Onnoghen to FG: I deserve an apology

Justice Walter Onnoghen, the suspended Chief Justice of Nigeria, on Friday, demanded an apology from the Federal Government for dragging him before the Code of Conduct Tribunal, CCT, for trial over his alleged failure to properly declare his assets.
The CJN who was temporarily removed from office by President Muhammadu Buhari on January 25 owing to allegations against him, said he deserved an apology since FG failed to tender any credible evidence before the tribunal to establish that he committed any offence known to the law.
He described the totality of exhibits FG adduced to support the six-count charge it preferred against him at the CCT as “hearsay, irrelevant and useless evidence”.
According to him, “there is nothing proved”. Consequently, Justice Onnoghen, urged the Mr. Danladi Umar led three-member tribunal to discharge and acquit him of all the allegations that were levelled against him in the charge, insisting that he has no case to answer. The defendant made the application through his team of lawyers led by Chief Adegboyega Awomolo, SAN, after he prayed the tribunal to uphold the no-case-submission he filed with respect to the charge against him.
Specifically, in the application he predicated on section 303 of the Administration of Criminal Justice Act, ACJA, 2015, the suspended CJN, argued that FG failed to establish a prima facie case that was capable of warranting the tribunal to compel him to enter his defence the charge against him. He argued that though FG alleged that he did not declare his assets, “there is no report of investigation before the tribunal to show that this is true”. He said there was no evidence that he did not file declaration of asset forms between 2005 and 2016. Besides, Onnoghen, challenged the evidential value of some of the exhibits FG tendered before the tribunal, including his bank statements.
He contended that the prosecution failed to fulfil condition precedents stipulated in section 84 of the Evidence Act for the admissibility of computer generated documents. He argued that the Code of Conduct Bureau, CCB, which purportedly recommended his trial, did not substantially comply with the constitution that it derived its powers from. “There is evidence on record that the CCB did not substantially comply with the law. “Even if there was non declaration, there must be verification. That was not done.  There is no offence known to the law in this matter”, Awomolo argued.

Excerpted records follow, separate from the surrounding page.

(* ===== verification/SaveArchive.v ===== *)
(** * Savegames: header, players, world, thinkers and specials
      (src/commands/doom/p_saveg.c, last part)

    The functions that [G_DoSaveGame] and [G_DoLoadGame] call in turn. What
    they need of the rest of the level code is the interface [Level]. *)
From stdpp Require Import pretty.
From Stdlib Require Import Ascii.
From S2P Require Import Prelude MFixed Stdio GameTypes Thinkers SaveIO SaveStructs.
#[local] Open Scope doom_scope.
#[local] Open Scope io_scope.

Definition SAVEGAME_EOF : Z := 0x1d.
Definition VERSIONSIZE : nat := 16.
Definition SAVESTRINGSIZE : nat := 24.

Inductive GameVersion_t : Set :=
| exe_doom_1_2 | exe_doom_1_666 | exe_doom_1_7 | exe_doom_1_8 | exe_doom_1_9 | exe_hacx
| exe_ultimate | exe_final | exe_final2 | exe_chex | exe_heretic_1_3 | exe_hexen_1_1
| exe_strife_1_2 | exe_strife_1_31.

Definition G_VanillaVersionCode (gameversion : GameVersion_t) : outcome Z :=
  match gameversion with
  | exe_doom_1_2 => Fatal "Doom 1.2 does not have a version code!"
  | exe_doom_1_666 => Ret 106
  | exe_doom_1_7 => Ret 107
  | exe_doom_1_8 => Ret 108
  | _ => Ret 109
  end.

(** The bytes of a C string, and a buffer that starts with them. *)
Definition bytes_of (s : string) : list Z :=
  (fun c => Z.of_nat (nat_of_ascii c)) <$> String.list_ascii_of_string s.
Definition fill (n : nat) (l : list Z) : list Z := take n (l ++ replicate n 0).

(** [M_snprintf(name, VERSIONSIZE, "version %i", code)] in a cleared buffer:
    at most [VERSIONSIZE - 1] characters, the rest zero. *)
Definition version_name (code : Z) : list Z :=
  fill VERSIONSIZE (take (VERSIONSIZE - 1) (bytes_of ("version " +:+ pretty code))).

(** [strcmp] of two buffers gives 0. *)
Fixpoint strcmp_eq (a b : list Z) : bool :=
  match a, b with
  | x :: a, y :: b => (x =? y) && ((x =? 0) || strcmp_eq a b)
  | _, _ => false
  end.

(** What the loader needs of the level code: removing the objects of the
    level that is left, memory for a new object, linking an object into the
    map, the address of an entry of [mobjinfo], the sector of a subsector,
    and the addresses of the thinker functions. *)
Class Level := {
  P_RemoveMobj : Z -> Mobj.mobj_t -> game -> outcome unit;
  lv_free : Z -> game -> outcome unit;
  lv_malloc : game -> outcome Z;
  P_SetThingPosition : Z -> Mobj.mobj_t -> game -> Mobj.mobj_t * game;
  mobjinfo_at : Z -> Z;
  subsector_sector : Z -> nat;
  level_image :: Image
}.

Section archive.
Context {A : Arch} {F : Type} {ops : FdOps F} {lv : Level}.
Abbreviation M := (io F game).

Definition lift {T} (m : outcome T) : M T := fun s => let* a := m in Ret (a, s).

Fixpoint write_bytes (l : list Z) : M unit :=
  match l with [] => ret tt | b :: l => saveg_write8 b;; write_bytes l end.

(** ** Header and end marker

    [description] holds the characters before the terminating zero. *)
Definition P_WriteSaveGameHeader (gameversion : GameVersion_t) (description : list Z) : M unit :=
  write_bytes description;;
  write_zeros (SAVESTRINGSIZE - length description);;
  code <- lift (G_VanillaVersionCode gameversion);
  write_bytes (version_name code);;
  g <- get_gs;
  saveg_write8 (gameskill g);;
  saveg_write8 (gameepisode g);;
  saveg_write8 (gamemap g);;
  write_array saveg_write8 MAXPLAYERS (playeringame g);;
  saveg_write8 (Z.land (Z.shiftr (leveltime g) 16) 0xff);;
  saveg_write8 (Z.land (Z.shiftr (leveltime g) 8) 0xff);;
  saveg_write8 (Z.land (leveltime g) 0xff).

Definition P_ReadSaveGameHeader (gameversion : GameVersion_t) : M bool :=
  read_times SAVESTRINGSIZE;;
  read_vcheck <- read_array saveg_read8 VERSIONSIZE;
  code <- lift (G_VanillaVersionCode gameversion);
  if negb (strcmp_eq read_vcheck (version_name code)) then ret false
  else
    skill <- saveg_read8;
    episode <- saveg_read8;
    map <- saveg_read8;
    pig <- read_array saveg_read8 MAXPLAYERS;
    a <- saveg_read8;
    b <- saveg_read8;
    c <- saveg_read8;
    g <- get_gs;
    set_gs (g <| gameskill := skill |> <| gameepisode := episode |> <| gamemap := map |>
              <| playeringame := pig |>
              <| leveltime := Z.shiftl a 16 + Z.shiftl b 8 + c |>);;
    ret true.

Definition P_ReadSaveGameEOF : M bool :=
  value <- saveg_read8; ret (value =? SAVEGAME_EOF).
Definition P_WriteSaveGameEOF : M unit := saveg_write8 SAVEGAME_EOF.

(** ** Players: the loops over the two arrays *)
Fixpoint archive_players (n : nat) (ingame : list Z) (ps : list Player.player_t) : M unit :=
  match n, ingame, ps with
  | O, _, _ => ret tt
  | S n, i :: ingame, p :: ps =>
      if truth i
      then saveg_write_pad;; saveg_write_player_t p;; archive_players n ingame ps
      else archive_players n ingame ps
  | _, _, _ => undef
  end.
Definition P_ArchivePlayers : M unit :=
  g <- get_gs; archive_players MAXPLAYERS (playeringame g) (players g).

Definition forget_pointers (p : Player.player_t) : Player.player_t :=
  p <| Player.mo := 0 |> <| Player.message := 0 |> <| Player.attacker := 0 |>.
Fixpoint unarchive_players (n : nat) (ingame : list Z) (ps : list Player.player_t) :
  M (list Player.player_t) :=
  match n, ingame, ps with
  | O, _, _ => ret ps
  | S n, i :: ingame, p :: ps =>
      if truth i
      then saveg_read_pad;;
           p <- saveg_read_player_t p;
           ps <- unarchive_players n ingame ps;
           ret (forget_pointers p :: ps)
      else ps <- unarchive_players n ingame ps; ret (p :: ps)
  | _, _, _ => undef
  end.
Definition P_UnArchivePlayers : M unit :=
  g <- get_gs;
  ps <- unarchive_players MAXPLAYERS (playeringame g) (players g);
  set_gs (g <| players := ps |>).

(** ** World *)
Definition archive_sector (sec : Sector.doomsector_t) : M unit :=
  saveg_write16 (Z.shiftr (Sector.floorheight sec) FRACBITS);;
  saveg_write16 (Z.shiftr (Sector.ceilingheight sec) FRACBITS);;
  saveg_write16 (Sector.floorpic sec);;
  saveg_write16 (Sector.ceilingpic sec);;
  saveg_write16 (Sector.lightlevel sec);;
  saveg_write16 (Sector.special sec);;
  saveg_write16 (Sector.tag sec).
Fixpoint archive_sectors (l : list Sector.doomsector_t) : M unit :=
  match l with [] => ret tt | sec :: l => archive_sector sec;; archive_sectors l end.

Definition archive_side (si : Side.side_t) : M unit :=
  saveg_write16 (Z.shiftr (Side.textureoffset si) FRACBITS);;
  saveg_write16 (Z.shiftr (Side.rowoffset si) FRACBITS);;
  saveg_write16 (Side.toptexture si);;
  saveg_write16 (Side.bottomtexture si);;
  saveg_write16 (Side.midtexture si).

(** [sides[num]]: an access outside the array is undefined. *)
Definition side_at (sds : list Side.side_t) (num : Z) : option Side.side_t :=
  if num <? 0 then None else sds !! Z.to_nat num.

Fixpoint archive_sides (sds : list Side.side_t) (nums : list Z) : M unit :=
  match nums with
  | [] => ret tt
  | num :: nums =>
      if num =? -1 then archive_sides sds nums
      else match side_at sds num with
           | Some si => archive_side si;; archive_sides sds nums
           | None => undef
           end
  end.
Definition archive_line (sds : list Side.side_t) (li : Line.line_t) : M unit :=
  saveg_write16 (Line.flags li);;
  saveg_write16 (Line.special li);;
  saveg_write16 (Line.tag li);;
  archive_sides sds (Line.sidenum li).
Fixpoint archive_lines (sds : list Side.side_t) (l : list Line.line_t) : M unit :=
  match l with [] => ret tt | li :: l => archive_line sds li;; archive_lines sds l end.
Definition P_ArchiveWorld : M unit :=
  g <- get_gs;
  archive_sectors (sectors g);;
  archive_lines (sides g) (lines g).

Definition unarchive_sector (sec : Sector.doomsector_t) : M Sector.doomsector_t :=
  floorheight <- saveg_read16;
  ceilingheight <- saveg_read16;
  floorpic <- saveg_read16;
  ceilingpic <- saveg_read16;
  lightlevel <- saveg_read16;
  special <- saveg_read16;
  tag <- saveg_read16;
  ret (sec <| Sector.floorheight := i32 (Z.shiftl floorheight FRACBITS) |>
           <| Sector.ceilingheight := i32 (Z.shiftl ceilingheight FRACBITS) |>
           <| Sector.floorpic := floorpic |> <| Sector.ceilingpic := ceilingpic |>
           <| Sector.lightlevel := lightlevel |> <| Sector.special := special |>
           <| Sector.tag := tag |> <| Sector.specialdata := 0 |> <| Sector.soundtarget := 0 |>).
Fixpoint unarchive_sectors (l : list Sector.doomsector_t) : M (list Sector.doomsector_t) :=
  match l with
  | [] => ret []
  | sec :: l => sec <- unarchive_sector sec; l <- unarchive_sectors l; ret (sec :: l)
  end.

Definition unarchive_side (si : Side.side_t) : M Side.side_t :=
  textureoffset <- saveg_read16;
  rowoffset <- saveg_read16;
  toptexture <- saveg_read16;
  bottomtexture <- saveg_read16;
  midtexture <- saveg_read16;
  ret (si <| Side.textureoffset := i32 (Z.shiftl textureoffset FRACBITS) |>
          <| Side.rowoffset := i32 (Z.shiftl rowoffset FRACBITS) |>
          <| Side.toptexture := toptexture |> <| Side.bottomtexture := bottomtexture |>
          <| Side.midtexture := midtexture |>).

(** Two lines can share a side: the array is threaded through the loop. *)
Fixpoint unarchive_sides (sds : list Side.side_t) (nums : list Z) : M (list Side.side_t) :=
  match nums with
  | [] => ret sds
  | num :: nums =>
      if num =? -1 then unarchive_sides sds nums
      else match side_at sds num with
           | Some si => si <- unarchive_side si; unarchive_sides (<[Z.to_nat num := si]> sds) nums
           | None => undef
           end
  end.
Definition unarchive_line (sds : list Side.side_t) (li : Line.line_t) :
  M (Line.line_t * list Side.side_t) :=
  flags <- saveg_read16;
  special <- saveg_read16;
  tag <- saveg_read16;
  sds <- unarchive_sides sds (Line.sidenum li);
  ret (li <| Line.flags := flags |> <| Line.special := special |> <| Line.tag := tag |>, sds).
Fixpoint unarchive_lines (sds : list Side.side_t) (l : list Line.line_t) :
  M (list Line.line_t * list Side.side_t) :=
  match l with
  | [] => ret ([], sds)
  | li :: l =>
      r <- unarchive_line sds li;
      q <- unarchive_lines r.2 l;
      ret (r.1 :: q.1, q.2)
  end.
Definition P_UnArchiveWorld : M unit :=
  g <- get_gs;
  secs <- unarchive_sectors (sectors g);
  q <- unarchive_lines (sides g) (lines g);
  set_gs (g <| sectors := secs |> <| lines := q.1 |> <| sides := q.2 |>).

(** ** Thinkers *)
Definition tc_end : Z := 0.
Definition tc_mobj : Z := 1.

(** A thinker whose function is not that of its object is read as the wrong
    structure. *)
Fixpoint archive_thinkers (l : list (Z * thing)) : M unit :=
  match l with
  | [] => ret tt
  | (_, th) :: l =>
      if thing_function th =? fn_addr P_MobjThinker
      then match th with
           | TMobj m => saveg_write8 tc_mobj;; saveg_write_pad;; saveg_write_mobj_t m;; archive_thinkers l
           | _ => undef
           end
      else archive_thinkers l
  end.
Definition P_ArchiveThinkers : M unit :=
  g <- get_gs; archive_thinkers (thinkers g);; saveg_write8 tc_end.

Fixpoint remove_thinkers (l : list (Z * thing)) : M unit :=
  match l with
  | [] => ret tt
  | (a, th) :: l =>
      g <- get_gs;
      (if thing_function th =? fn_addr P_MobjThinker
       then match th with TMobj m => lift (P_RemoveMobj a m g) | _ => undef end
       else lift (lv_free a g));;
      remove_thinkers l
  end.

(** One object read by [P_UnArchiveThinkers]. *)
Definition unarchive_mobj : M unit :=
  saveg_read_pad;;
  g <- get_gs;
  self <- lift (lv_malloc g);
  mobj <- saveg_read_mobj_t self;
  let mobj := mobj <| Mobj.target := 0 |> <| Mobj.tracer := 0 |> in
  g <- get_gs;
  let '(mobj, g) := P_SetThingPosition self mobj g in
  let mobj := mobj <| Mobj.info := mobjinfo_at (Mobj.type mobj) |> in
  sec <- lift (of_option (sectors g !! subsector_sector (Mobj.subsector mobj)));
  let mobj := mobj <| Mobj.floorz := Sector.floorheight sec |>
                   <| Mobj.ceilingz := Sector.ceilingheight sec |>
                   <| Mobj.thinker ::= fun t => t <| Thinker.function := fn_addr P_MobjThinker |> |> in
  set_gs (P_AddThinker self (TMobj mobj) g).

Fixpoint unarchive_thinkers (fuel : nat) : M unit :=
  match fuel with
  | O => fun _ => NoFuel
  | S fuel =>
      tclass <- saveg_read8;
      if tclass =? tc_end then ret tt
      else if tclass =? tc_mobj then unarchive_mobj;; unarchive_thinkers fuel
      else fail "Unknown tclass in savegame"
  end.
Definition P_UnArchiveThinkers (fuel : nat) : M unit :=
  g <- get_gs;
  remove_thinkers (thinkers g);;
  set_gs (P_InitThinkers g);;
  unarchive_thinkers fuel.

More so, he noted that some of the exhibits were irrelevant to the case before the CCT since they were procured by the Economic and Financial Crimes Commission, EFCC. Relying on earlier decision of the tribunal in a similar charge FG filed against the Senate President, Dr. Bukola Saraki, the CJN, argued that neither the EFCC nor the Department of State Service, DSS, have a role to play in relation to proceedings before the CCT. Justice Onnoghen observed that most of the documents FG tendered through the three witnesses that testified before the tribunal, emanated from the EFCC. “It is our submission that this document addressed to EFCC in the tribunal’s proceeding is illegal and your lordship should not countenance an illegal document”. He drew attention of the panel to the oral testimony of FG’s star witness, PW-1, Mr. James Akpala who is a senior investigative officer at the CCB, to the effect that the Bureau had a Register were details of public officers that submitted their asset declaration forms were documented. The witness had informed the tribunal that the Bureau has a Director that is in charge of the Register.
In his no-case-submission, the CJN, argued that the Director was neither called to prove that he did not declare his assets, nor was the said Register tendered in evidence. “Neither the Register nor the Director was brought”, Onnoghen contended, saying the onus was on the CCB to prove that he did not file his asset declaration forms as required by the law. “The defendant has no duty to show that he filed the form. It is only when credible evidence is led to the fact that he did not  file, that the burden shifts to the defence”, he argued.
Onnoghen’s lawyer further maintained that counts 2,3,4,5 and 6 of the charge were invalid as it failed to disclose essential elements of the offence of making false declarations. “It is mandatory for the prosecution to prove that there is verification of exhibit 1 and 2 (Onnoghen’s Asset Declaration Forms of 2014 and 2016). “They must show that the forms have been verified by the authority or persons authorized by the CCB “Without verification by the authorised person, there cannot be allegation of false declaration of assets. “It is not the duty of the prosecutor or the defence to verify, it is the responsibility of the authorised person”. The CJN stressed that essential elements of offence in each count of the charge must be proved before a prima-facie case can be said to have been established against him. “The authorised person must have investigated the statement in the declaration form and found that the declaration was false. “That person or authority must give evidence before the tribunal. In this case, what we have are mere speculation, assumptions and imaginative  contrivance. “Therefore this tribunal should not compel the defendant to come and defend speculations. “We urge your lordships  to uphold this no- cases submission,  discharge and acquit the defendant. “Likewise, my lords should direct whoever was responsible for this trial to apologize to the CJN for bringing this shame to the judiciary”, Onnoghen’s lawyer added.